I have not finished reading this book but I did cook my first recipe from it yesterday. And just like the whole Julia Child trend a few years ago I started with the very first recipe, chicken cutlets. As a former full-time vegetarian it is still always startling to my family when meat is on my menu. They used to only get meat on Thursdays when my husband was in charge of meals and then (usually) only turkey burgers.
I liked Rosenstrach's first story of her mother going back to school and that this is what was the go-to meal she taught her husband to make as she hurried off to law school. I grew up in a busy household like that; my dad's go-to meal though was scrambled eggs.
The chicken cutlets turned out fantastic and everyone finished their plates. There are only three of us now at the table as College Boy made his big move to Colorado. We had the cutlets, corn on the cob, salad, and beets (fresh from the farmer's market). It was a delicious summer time meal. Groovy Girl ate her entire chicken breast and couldn't finish two of her beets because she was full. She LOVES beets so this was a major change of events.

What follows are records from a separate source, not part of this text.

(** The lambda connected to [Task::succeeded] in [addHashTask]. *)
Definition hash_succeeded (result : string) (t : Hasher) (d : Dialog) : Dialog :=
  checkMatchHash result (hasher_path t) d.

End Dialog.

(** ** Vocabulary of the statements *)

Section Vocabulary.
Context `{Qt}.

(** An entry a call [checkMatchHash h _] may still take: it is not matched
    and its hash is [h], compared as the code compares. *)
Definition candidate (h : string) (m : BlockedMod) : bool :=
  negb (matched m) && equal_ci (hash m) h.

(** The entry at index [i] is the first candidate of the list. *)
Definition first_candidate (h : string) (ms : list BlockedMod) (i : nat)
  (m : BlockedMod) : Prop :=
  ms !! i = Some m ∧ candidate h m = true ∧
  ∀ j m', j < i → ms !! j = Some m' → candidate h m' = false.

(** A matched entry whose file is no longer an existing regular file. *)
Definition stale (fs : FileSystem) (m : BlockedMod) : bool :=
  matched m && negb (fs_exists fs (localPath m) && fs_isFile fs (localPath m)).

(** The name of the file at [path] is the name of entry [m]. *)
Definition names (m : BlockedMod) (path : string) : bool :=
  equal_ci (name m) (QFileInfo_fileName path).

(** The invariant of an entry: matched exactly when it has a local path. *)
Definition path_invariant (m : BlockedMod) : Prop :=
  matched m = true ↔ localPath m ≠ "".

Definition unmatched_entry (m : BlockedMod) : Prop :=
  matched m = false ∧ localPath m = "".

(** What revalidation makes of one entry. *)
Definition revalidated (fs : FileSystem) (m : BlockedMod) : BlockedMod :=
  if stale fs m then set_matched false (set_localPath "" m) else m.

(** The hash task [addHashTask] creates for a path. *)
Definition hasher_of (path : string) : Hasher :=
  createBlockedModHasher path FLAME "sha1".

(** The files of a listing that pass the name check of [scanPath]. *)
Definition relevant_files (d : Dialog) (files : list string) : list string :=
  List.filter (λ file, checkValidPath file d) files.

(** The sentence on already matched names, as the specification has it: a
    scan adds no hash task for a listed file whose name is the name of
    matched entries only. *)
Definition scan_skips_matched_names : Prop :=
  ∀ (fs : FileSystem) (path : string) (d : Dialog) (file : string),
    file ∈ fs_files fs path →
    (∃ m, m ∈ mods d ∧ names m file = true) →
    (∀ m, m ∈ mods d → names m file = true → matched m = true) →
    hasher_of file ∉
      drop (length (m_queue (hashing_task d)))
           (m_queue (hashing_task (scanPath fs path d))).

(** The state after a run of [addHashTask] calls. *)
Definition with_hash_tasks (paths : list string) (d : Dialog) : Dialog :=
  {| mods := mods d; watcher := watcher d;
     hashing_task :=
       {| m_name := m_name (hashing_task d);
          m_total_max_size := m_total_max_size (hashing_task d);
          m_queue := m_queue (hashing_task d) ++ map hasher_of paths;
          m_doing := m_doing (hashing_task d);
          m_done := m_done (hashing_task d);
          m_started := m_started (hashing_task d) |};
     ui := ui d;
     events := events d ++ map HashTaskAdded paths |}.

(** What happens to a dialog after its construction: the slots and handlers
    of the class, and the completion of a hash task. *)
Inductive Action :=
| CheckMatchHash (h path : string)
| ValidateMatchedMods (fs : FileSystem)
| DirectoryChanged (fs : FileSystem) (path : string)
| ScanPath (fs : FileSystem) (path : string)
| AddDownloadFolder (fs : FileSystem) (dir : string)
| DropEvent (urls : list QUrl)
| Update.

Definition perform (a : Action) (d : Dialog) : Dialog :=
  match a with
  | CheckMatchHash h path => checkMatchHash h path d
  | ValidateMatchedMods fs => validateMatchedMods fs d
  | DirectoryChanged fs path => directoryChanged fs path d
  | ScanPath fs path => scanPath fs path d
  | AddDownloadFolder fs dir => addDownloadFolder fs dir d
  | DropEvent urls => dropEvent urls d
  | Update => update d
  end.

Definition perform_all (actions : list Action) (d : Dialog) : Dialog :=
  fold_left (λ d a, perform a d) actions d.

(** The precondition on a confirmation: the path of the hashed file is not
    the empty string. *)
Definition nonempty_path (a : Action) : Prop :=
  match a with
  | CheckMatchHash _ path => path ≠ ""
  | _ => True
  end.

(** The states of a dialog: it is constructed, its handlers run, and in
    between the pool of hash tasks makes steps of its own. *)
Inductive dialog_reachable : Dialog → Prop :=
| reachable_new fs downloadsFolder modsFolder ms :
    dialog_reachable (BlockedModsDialog_new fs downloadsFolder modsFolder ms)
| reachable_perform a d :
    dialog_reachable d → dialog_reachable (perform a d)
| reachable_pool_step d c' :
    dialog_reachable d → pool_step (hashing_task d) c' →
    dialog_reachable (set_hashing_task c' d).

End Vocabulary.

(** ** What the further statements observe *)

Section Observations.
Context `{Qt}.

(** The text browser and the label show the mods as they are now. *)
Definition ui_in_sync (d : Dialog) : Prop :=
  textBrowser (ui d) = map render (mods d) ∧
  labelModsFound (ui d) =
    if allModsMatched d then AllModsFound else PleaseDownload.

(** What identifies an entry: the fields no member function assigns. *)
Definition entry_key (m : BlockedMod) : string * string * string :=
  (name m, websiteUrl m, hash m).

Definition candidate_count (h : string) (ms : list BlockedMod) : nat :=
  length (List.filter (candidate h) ms).

Definition matched_count (ms : list BlockedMod) : nat :=
  length (List.filter matched ms).

(** The hash tasks of several files end with the same hash [h]. *)
Definition hash_results (h : string) (paths : list string) : list Action :=
  map (CheckMatchHash h) paths.

(** The actions that do not revalidate. *)
Definition keeps_matches (a : Action) : Prop :=
  match a with
  | ValidateMatchedMods _ | DirectoryChanged _ _ => False
  | _ => True
  end.

(** The tasks the pool of [d'] has in its queue beyond those of [d]. *)
Definition queued_since (d d' : Dialog) : list Hasher :=
  drop (length (m_queue (hashing_task d))) (m_queue (hashing_task d')).

(** The pool of the dialog dispatches [n] queued tasks. *)
Definition dispatch_tasks (n : nat) (d : Dialog) : Dialog :=
  Nat.iter n (λ d, set_hashing_task (dispatch_next (hashing_task d)) d) d.

End Observations.

(** ** An implementation of the Qt interface, to run the model

    Case folding of the ASCII letters, file names after the last slash and
    urls that either name a local file or do not. *)

Module AsciiQt.

Definition toLower (c : ascii) : ascii :=
  let n := nat_of_ascii c in
  if (65 <=? n) && (n <=? 90) then ascii_of_nat (n + 32) else c.

Definition fold_case (cs : CaseSensitivity) (c : ascii) : nat :=
  match cs with
  | CaseInsensitive => nat_of_ascii (toLower c)
  | CaseSensitive => nat_of_ascii c
  end.

Fixpoint compare (a b : string) (cs : CaseSensitivity) : Z :=
  match a, b with
  | EmptyString, EmptyString => 0%Z
  | EmptyString, String _ _ => (-1)%Z
  | String _ _, EmptyString => 1%Z
  | String x a', String y b' =>
      if fold_case cs x =? fold_case cs y then compare a' b' cs
      else (Z.of_nat (fold_case cs x) - Z.of_nat (fold_case cs y))%Z
  end.

Fixpoint has_slash (s : string) : bool :=
  match s with
  | EmptyString => false
  | String c s' => if Ascii.eqb c "/" then true else has_slash s'
  end.

Fixpoint fileName (s : string) : string :=
  match s with
  | EmptyString => EmptyString
  | String c s' =>
      if has_slash s' then fileName s'
      else if Ascii.eqb c "/" then s' else s
  end.

Inductive Url := LocalFile (path : string) | Remote (address : string).

Definition toLocalFile (u : Url) : string :=
  match u with
  | LocalFile path => path
  | Remote _ => ""
  end.

Definition qt : Qt := {|
  QString_compare := compare;
  QFileInfo_fileName := fileName;
  QUrl := Url;
  QUrl_toLocalFile := toLocalFile
|}.

End AsciiQt.

(** ** Concrete dialogs and disks for the scenarios *)

Module Scenario.

(** A dialog that holds the given mods and has done nothing yet. *)
Definition dialog_of (ms : list BlockedMod) : Dialog :=
  {| mods := ms; watcher := [];
     hashing_task := ConcurrentTask_new "MakeHashesTask" 10;
     ui := {| textBrowser := []; labelModsFound := PleaseDownload |};
     events := [] |}.

Definition blocked (n url h : string) : BlockedMod :=
  {| name := n; websiteUrl := url; hash := h; matched := false;
     localPath := "" |}.

Definition foo : BlockedMod := blocked "Foo.jar" "https://mods.example/foo" "abc123".
Definition foo_matched : BlockedMod :=
  set_localPath "/dl/Foo.jar" (set_matched true foo).

Definition dup_a : BlockedMod := blocked "A.jar" "https://mods.example/a" "dup1".
Definition dup_b : BlockedMod := blocked "B.jar" "https://mods.example/b" "dup1".

(** A disk with the directory [/dl], the files [present] in it and nothing
    else. *)
Definition disk (present : list string) : FileSystem :=
  {| fs_exists := λ p, bool_decide (p ∈ present) || String.eqb p "/dl";
     fs_isFile := λ p, bool_decide (p ∈ present);
     fs_isDir := λ p, String.eqb p "/dl";
     fs_files := λ dir, if String.eqb dir "/dl" then present else [] |}.

(** Twelve files a user drops on the dialog. *)
Definition dropped_files : list string :=
  ["/tmp/01.jar"; "/tmp/02.jar"; "/tmp/03.jar"; "/tmp/04.jar";
   "/tmp/05.jar"; "/tmp/06.jar"; "/tmp/07.jar"; "/tmp/08.jar";
   "/tmp/09.jar"; "/tmp/10.jar"; "/tmp/11.jar"; "/tmp/12.jar"].
(** * ASMD: the dataset accessor of [audioscoredataset.py]

    A shallow embedding of the [Dataset] class (the catalogue filter, the
    retrieval accessors and the ground-truth normaliser of [get_score]) and
    of the module-level helpers [find_bach10_errors] and [truncate_score],
    followed by the properties checked against the natural-language
    specification.

    Conventions of the embedding:
    - Python exceptions are values of [exn]; a computation that may raise
      returns a [result];
    - methods that touch [self] run in the monad [Py], which threads the
      [Dataset] object and keeps the object as it was when an exception
      escaped;
    - JSON numbers (pitches, times, velocities) and audio samples are
      rationals, as every finite float is; the scores are only compared and
      copied, and the two float operations behind the mean of [get_mix] and
      [get_audio], the addition and the division by the number of arrays,
      each with the rounding of the array's dtype, are parameters;
    - the external collaborators ([io.open_audio] and the gzip+JSON decoder)
      are section variables. *)

From Stdlib Require Import ZArith QArith String Ascii List Sorted Permutation Lia.
From stdpp Require Import base tactics option list strings gmap.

The veg head that lives permanently in my heart and soul knows the beets are better for her but she seems hungry for meat as well. I found my happy chicken breasts at Target. On short notice I can't find organic chicken breasts here in my little town anymore. It is very important to pay attention to where your meat comes from so where it says chicken in this recipe I recommend organic or farm-raised breasts if you can. If the package says "natural" it doesn't really mean what you think it does. I do have three farm-raised whole chickens on order from my favorite farmer though.
Here's Jenny's recipe:
Breaded Chicken Cutlets
(aka Grandma Jody's Chicken)
total cooking time: 25 minutes
A few generous glugs of olive oil (5-6 T.) more if necessary but remember you are not deep-frying here.
2 eggs, lightly beaten
3/4 cup all-purpose flour
1 1/2 cups plain bread crumbs or Kellog's corn flake crumbs that have been salted and peppered
4 boneless chicken breasts (about 1 1/4 lb), rinsed and patted dry and pounded like crazy
Add the oil to a large skillet set over medium-high heat. Set up your dredging stations: one rimmed plate for the eggs, one plate for the flour, and one plate for the bread crumbs. Using a fork, coat your chicken pieces first in the flour (shaking off any excess), then in the egg, then in the crumbs, pressing the chicken into the crumbs to thoroughly coat.
Fry each breast in the oil for 3-4 minutes on each side. I did all three in my large skillet with no problems. The cutlets are cooked when the chicken is firm to the touch but not rock hard. I used my meat thermometer and they were at 120 degrees.
Remove and drain the chicken onto a paper-towel lined dinner plate tented with foil if you have more pieces to fry. Add more oil to the pan and fry the remaining breasts.
**Note: Feel free to add any of the following to the bread crumbs; a pinch of cayenne, a tsp of dry mustard, fresh thyme or oregano leaves, some ground flax or sesame seeds, or freshly grated Parmesan.
There is a whole sidebar on pounding the chicken-which I needed being a newbie meat pounder. I even had to borrow a mallet from my husband's tool bench. The important part is to put chicken between two sheets of waxed paper on a cutting board, and pound away to flatten chicken for even cooking.